Please keep to the lines below from the one with "(** A possibly" through the one with "NilEmpty.string_of_uint (Nat.to_uint n).", and restate them word for word, ends included.

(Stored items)
***
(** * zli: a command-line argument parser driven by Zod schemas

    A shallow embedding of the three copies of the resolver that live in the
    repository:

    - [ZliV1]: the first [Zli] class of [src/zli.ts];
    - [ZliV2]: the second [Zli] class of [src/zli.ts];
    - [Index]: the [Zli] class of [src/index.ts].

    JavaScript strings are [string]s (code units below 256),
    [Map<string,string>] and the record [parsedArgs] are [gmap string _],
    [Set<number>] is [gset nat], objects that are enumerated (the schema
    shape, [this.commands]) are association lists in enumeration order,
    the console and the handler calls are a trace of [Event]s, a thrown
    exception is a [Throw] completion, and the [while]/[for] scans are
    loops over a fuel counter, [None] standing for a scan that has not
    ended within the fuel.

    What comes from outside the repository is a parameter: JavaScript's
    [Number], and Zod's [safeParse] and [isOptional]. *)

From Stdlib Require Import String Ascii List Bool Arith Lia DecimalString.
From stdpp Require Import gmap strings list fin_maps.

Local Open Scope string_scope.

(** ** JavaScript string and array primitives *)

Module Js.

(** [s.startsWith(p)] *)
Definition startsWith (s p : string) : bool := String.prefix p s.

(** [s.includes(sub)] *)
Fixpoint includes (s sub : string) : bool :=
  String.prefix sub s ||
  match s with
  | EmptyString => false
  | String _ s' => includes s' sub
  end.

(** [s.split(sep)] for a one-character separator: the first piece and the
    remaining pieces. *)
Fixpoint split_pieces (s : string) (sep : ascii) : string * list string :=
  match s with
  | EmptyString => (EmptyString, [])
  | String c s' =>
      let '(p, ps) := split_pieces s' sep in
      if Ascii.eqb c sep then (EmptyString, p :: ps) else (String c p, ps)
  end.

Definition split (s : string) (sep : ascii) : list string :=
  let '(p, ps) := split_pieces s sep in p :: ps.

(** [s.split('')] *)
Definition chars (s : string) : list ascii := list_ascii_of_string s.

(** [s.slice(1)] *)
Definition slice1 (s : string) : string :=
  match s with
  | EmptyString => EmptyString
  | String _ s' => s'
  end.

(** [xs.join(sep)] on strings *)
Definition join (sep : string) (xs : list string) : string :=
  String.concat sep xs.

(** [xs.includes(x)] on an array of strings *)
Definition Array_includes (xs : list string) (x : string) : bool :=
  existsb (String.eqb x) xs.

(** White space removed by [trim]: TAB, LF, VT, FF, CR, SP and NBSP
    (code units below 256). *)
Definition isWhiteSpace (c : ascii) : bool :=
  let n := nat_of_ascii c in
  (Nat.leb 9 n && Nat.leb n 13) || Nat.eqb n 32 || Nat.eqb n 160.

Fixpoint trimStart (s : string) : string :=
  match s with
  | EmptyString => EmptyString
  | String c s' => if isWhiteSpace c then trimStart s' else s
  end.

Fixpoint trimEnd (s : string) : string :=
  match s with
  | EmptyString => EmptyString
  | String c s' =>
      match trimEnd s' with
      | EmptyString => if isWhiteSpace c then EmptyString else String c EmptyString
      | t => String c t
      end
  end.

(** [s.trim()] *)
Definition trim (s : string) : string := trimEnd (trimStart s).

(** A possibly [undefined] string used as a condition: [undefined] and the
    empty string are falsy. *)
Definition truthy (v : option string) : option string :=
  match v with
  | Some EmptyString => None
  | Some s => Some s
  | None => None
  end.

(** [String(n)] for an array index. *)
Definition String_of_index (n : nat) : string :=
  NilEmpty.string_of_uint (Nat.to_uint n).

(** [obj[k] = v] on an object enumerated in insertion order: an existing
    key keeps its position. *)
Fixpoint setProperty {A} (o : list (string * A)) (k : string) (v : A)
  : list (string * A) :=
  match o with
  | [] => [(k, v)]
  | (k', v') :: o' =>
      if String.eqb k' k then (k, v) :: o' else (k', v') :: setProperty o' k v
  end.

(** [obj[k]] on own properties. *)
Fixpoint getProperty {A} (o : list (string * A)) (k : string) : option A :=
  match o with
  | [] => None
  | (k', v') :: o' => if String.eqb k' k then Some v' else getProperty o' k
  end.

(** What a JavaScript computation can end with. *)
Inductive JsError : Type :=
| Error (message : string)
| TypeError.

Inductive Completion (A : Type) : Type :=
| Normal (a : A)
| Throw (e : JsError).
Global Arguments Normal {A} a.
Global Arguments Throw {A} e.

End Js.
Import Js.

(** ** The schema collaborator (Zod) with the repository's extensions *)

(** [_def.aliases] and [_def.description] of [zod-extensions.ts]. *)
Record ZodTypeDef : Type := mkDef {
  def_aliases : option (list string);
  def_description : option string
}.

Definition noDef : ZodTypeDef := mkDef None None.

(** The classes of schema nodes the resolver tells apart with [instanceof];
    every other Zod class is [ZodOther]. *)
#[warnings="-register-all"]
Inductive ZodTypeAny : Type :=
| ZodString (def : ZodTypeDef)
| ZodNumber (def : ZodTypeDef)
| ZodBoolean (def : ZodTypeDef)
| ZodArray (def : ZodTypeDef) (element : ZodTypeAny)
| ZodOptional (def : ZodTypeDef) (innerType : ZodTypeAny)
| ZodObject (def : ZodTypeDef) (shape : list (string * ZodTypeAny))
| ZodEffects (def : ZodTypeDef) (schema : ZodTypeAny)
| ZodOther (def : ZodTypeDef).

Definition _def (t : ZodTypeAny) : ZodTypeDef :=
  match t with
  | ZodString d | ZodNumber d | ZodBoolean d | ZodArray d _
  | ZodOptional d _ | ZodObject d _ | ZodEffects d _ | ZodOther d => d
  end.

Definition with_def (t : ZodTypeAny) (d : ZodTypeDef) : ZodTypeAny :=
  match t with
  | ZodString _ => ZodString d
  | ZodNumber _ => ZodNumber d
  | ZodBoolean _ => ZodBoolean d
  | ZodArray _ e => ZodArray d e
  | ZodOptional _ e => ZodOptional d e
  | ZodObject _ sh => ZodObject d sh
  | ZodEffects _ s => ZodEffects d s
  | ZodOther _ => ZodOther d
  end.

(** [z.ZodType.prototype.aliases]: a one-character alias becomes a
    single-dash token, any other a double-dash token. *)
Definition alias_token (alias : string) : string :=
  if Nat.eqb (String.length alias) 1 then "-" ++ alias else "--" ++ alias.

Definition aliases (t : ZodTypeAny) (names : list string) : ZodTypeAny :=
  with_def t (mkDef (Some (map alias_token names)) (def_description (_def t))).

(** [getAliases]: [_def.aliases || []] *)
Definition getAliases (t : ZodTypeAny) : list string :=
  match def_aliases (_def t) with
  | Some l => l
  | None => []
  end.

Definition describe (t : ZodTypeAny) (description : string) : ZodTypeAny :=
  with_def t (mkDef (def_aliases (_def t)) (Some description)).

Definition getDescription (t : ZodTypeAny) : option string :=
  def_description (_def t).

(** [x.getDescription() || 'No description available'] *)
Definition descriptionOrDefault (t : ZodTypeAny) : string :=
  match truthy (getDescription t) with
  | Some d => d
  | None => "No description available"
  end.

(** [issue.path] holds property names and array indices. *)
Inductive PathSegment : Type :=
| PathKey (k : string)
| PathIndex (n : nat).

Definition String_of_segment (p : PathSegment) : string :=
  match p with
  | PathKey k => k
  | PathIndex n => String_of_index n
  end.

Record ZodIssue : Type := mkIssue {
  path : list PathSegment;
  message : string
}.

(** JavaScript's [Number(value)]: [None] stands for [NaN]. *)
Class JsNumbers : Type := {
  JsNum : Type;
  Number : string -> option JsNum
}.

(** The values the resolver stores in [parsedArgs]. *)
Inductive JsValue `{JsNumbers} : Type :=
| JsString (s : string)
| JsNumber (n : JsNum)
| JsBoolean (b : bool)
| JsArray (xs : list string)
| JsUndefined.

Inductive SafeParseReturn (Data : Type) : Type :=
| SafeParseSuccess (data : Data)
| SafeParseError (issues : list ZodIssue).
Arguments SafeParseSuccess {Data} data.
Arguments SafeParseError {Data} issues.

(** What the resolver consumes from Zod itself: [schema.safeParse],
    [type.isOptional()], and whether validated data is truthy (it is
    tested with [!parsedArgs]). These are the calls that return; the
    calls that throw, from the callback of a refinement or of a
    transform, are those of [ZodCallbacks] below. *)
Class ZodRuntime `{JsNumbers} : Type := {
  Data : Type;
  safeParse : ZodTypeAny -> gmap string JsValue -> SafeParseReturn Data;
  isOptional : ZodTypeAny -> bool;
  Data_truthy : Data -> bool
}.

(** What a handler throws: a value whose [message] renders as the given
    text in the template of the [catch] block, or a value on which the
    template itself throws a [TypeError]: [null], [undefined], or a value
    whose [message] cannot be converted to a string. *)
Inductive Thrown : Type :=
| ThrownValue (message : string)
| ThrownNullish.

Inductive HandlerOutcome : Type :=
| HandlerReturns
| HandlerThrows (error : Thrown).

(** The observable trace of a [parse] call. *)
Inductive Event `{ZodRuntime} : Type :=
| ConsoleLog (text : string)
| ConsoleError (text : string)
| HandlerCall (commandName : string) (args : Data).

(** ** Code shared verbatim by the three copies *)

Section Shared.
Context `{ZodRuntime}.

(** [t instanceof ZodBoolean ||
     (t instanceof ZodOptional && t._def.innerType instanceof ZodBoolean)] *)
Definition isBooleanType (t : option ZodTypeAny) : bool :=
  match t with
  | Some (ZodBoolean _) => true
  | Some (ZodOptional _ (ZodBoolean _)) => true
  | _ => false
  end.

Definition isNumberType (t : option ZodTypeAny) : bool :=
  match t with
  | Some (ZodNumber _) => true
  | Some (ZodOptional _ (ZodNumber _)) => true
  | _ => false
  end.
***
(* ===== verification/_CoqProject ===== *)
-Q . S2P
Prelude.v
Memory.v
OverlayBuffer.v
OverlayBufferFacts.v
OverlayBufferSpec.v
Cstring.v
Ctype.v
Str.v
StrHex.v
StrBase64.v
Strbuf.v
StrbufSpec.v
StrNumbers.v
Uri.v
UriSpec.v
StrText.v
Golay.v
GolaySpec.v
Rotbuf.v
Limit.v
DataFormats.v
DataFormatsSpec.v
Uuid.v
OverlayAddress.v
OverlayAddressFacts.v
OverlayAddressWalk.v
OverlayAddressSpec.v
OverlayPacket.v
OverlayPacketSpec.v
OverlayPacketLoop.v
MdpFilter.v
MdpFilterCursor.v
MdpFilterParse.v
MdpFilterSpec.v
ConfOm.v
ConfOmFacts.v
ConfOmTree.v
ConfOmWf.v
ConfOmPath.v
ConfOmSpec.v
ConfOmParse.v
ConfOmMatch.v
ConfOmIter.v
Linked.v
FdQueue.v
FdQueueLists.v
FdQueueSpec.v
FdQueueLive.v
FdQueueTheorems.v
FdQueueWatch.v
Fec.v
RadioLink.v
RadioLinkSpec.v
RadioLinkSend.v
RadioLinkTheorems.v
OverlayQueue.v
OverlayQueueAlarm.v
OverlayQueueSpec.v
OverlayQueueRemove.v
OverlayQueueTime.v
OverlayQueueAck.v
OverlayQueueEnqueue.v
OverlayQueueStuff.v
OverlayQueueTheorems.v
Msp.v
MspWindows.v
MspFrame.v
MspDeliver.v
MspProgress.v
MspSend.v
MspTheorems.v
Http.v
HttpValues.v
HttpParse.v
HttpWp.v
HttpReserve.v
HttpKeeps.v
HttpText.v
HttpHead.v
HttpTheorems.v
***
| Answer box |
(** A possibly [undefined] string used as a condition: [undefined] and the
    empty string are falsy. *)
Definition truthy (v : option string) : option string :=
  match v with
  | Some EmptyString => None
  | Some s => Some s
  | None => None
  end.

(** [String(n)] for an array index. *)
Definition String_of_index (n : nat) : string :=
  NilEmpty.string_of_uint (Nat.to_uint n).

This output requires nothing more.